PROBLEM =
Among the entries that follow, some lines contain the word "rewrite". Show all of them.

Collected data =
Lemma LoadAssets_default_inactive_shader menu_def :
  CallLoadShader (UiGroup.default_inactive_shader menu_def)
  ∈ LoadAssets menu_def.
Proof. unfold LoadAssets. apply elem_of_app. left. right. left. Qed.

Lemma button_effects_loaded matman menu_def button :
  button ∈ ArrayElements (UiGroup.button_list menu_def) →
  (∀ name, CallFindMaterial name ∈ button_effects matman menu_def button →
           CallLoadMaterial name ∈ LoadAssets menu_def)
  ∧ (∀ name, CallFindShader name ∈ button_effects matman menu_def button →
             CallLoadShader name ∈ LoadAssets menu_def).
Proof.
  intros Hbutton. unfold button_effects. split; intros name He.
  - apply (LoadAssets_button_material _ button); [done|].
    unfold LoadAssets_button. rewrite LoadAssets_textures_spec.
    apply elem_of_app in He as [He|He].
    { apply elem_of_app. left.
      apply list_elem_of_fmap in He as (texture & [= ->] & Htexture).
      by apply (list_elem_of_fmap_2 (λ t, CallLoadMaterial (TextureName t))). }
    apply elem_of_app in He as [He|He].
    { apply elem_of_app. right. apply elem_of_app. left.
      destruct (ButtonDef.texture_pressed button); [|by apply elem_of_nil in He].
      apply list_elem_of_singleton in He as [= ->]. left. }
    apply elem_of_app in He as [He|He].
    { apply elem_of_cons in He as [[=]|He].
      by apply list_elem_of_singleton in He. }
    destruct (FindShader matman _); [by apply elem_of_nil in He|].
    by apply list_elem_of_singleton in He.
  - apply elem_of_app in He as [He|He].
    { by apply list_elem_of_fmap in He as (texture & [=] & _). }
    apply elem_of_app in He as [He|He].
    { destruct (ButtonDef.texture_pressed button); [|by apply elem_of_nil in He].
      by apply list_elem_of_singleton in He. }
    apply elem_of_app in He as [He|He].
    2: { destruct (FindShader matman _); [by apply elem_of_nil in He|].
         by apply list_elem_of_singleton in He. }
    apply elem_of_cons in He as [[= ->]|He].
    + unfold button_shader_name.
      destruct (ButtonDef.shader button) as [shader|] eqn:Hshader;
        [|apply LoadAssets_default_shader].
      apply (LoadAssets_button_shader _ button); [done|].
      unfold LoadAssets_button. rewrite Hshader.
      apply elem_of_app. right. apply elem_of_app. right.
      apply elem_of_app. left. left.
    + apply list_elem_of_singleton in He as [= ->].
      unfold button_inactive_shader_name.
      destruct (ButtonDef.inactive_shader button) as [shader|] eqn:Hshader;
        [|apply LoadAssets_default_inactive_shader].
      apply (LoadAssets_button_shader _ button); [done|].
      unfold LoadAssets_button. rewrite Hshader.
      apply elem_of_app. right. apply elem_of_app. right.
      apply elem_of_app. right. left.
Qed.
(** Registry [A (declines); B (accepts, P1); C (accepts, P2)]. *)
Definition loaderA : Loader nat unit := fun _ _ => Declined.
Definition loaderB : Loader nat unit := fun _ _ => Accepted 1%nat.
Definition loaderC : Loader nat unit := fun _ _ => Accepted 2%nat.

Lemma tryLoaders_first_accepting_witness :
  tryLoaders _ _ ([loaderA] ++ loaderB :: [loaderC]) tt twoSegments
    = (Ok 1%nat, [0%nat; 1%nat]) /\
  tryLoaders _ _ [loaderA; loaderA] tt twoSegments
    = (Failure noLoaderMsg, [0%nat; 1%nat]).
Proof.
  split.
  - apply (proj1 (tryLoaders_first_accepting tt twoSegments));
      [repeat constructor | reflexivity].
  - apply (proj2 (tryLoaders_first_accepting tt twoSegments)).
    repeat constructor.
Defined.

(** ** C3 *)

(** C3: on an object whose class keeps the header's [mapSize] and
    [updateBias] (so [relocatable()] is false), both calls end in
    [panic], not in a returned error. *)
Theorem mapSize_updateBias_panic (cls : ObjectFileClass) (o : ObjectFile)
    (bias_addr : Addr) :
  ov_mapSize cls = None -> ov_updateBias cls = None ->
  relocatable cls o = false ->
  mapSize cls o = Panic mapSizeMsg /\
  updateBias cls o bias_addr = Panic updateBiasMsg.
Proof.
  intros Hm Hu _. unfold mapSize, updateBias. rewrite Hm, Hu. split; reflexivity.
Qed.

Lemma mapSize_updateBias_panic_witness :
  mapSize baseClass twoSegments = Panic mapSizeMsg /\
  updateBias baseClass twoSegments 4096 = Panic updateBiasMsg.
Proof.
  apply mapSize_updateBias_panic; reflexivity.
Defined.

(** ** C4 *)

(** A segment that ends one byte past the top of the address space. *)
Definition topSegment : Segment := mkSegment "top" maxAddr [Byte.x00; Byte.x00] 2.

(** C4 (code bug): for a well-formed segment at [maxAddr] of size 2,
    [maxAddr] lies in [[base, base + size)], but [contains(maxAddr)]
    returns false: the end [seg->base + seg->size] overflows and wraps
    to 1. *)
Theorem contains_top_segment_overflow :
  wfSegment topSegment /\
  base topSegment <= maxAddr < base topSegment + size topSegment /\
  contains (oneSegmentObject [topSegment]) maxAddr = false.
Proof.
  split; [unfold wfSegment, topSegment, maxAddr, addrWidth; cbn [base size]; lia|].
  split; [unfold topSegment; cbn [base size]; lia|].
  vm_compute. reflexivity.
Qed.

SOLVED PROBLEM =
    unfold LoadAssets_button. rewrite LoadAssets_textures_spec.
      unfold LoadAssets_button. rewrite Hshader.
      unfold LoadAssets_button. rewrite Hshader.
  intros Hm Hu _. unfold mapSize, updateBias. rewrite Hm, Hu. split; reflexivity.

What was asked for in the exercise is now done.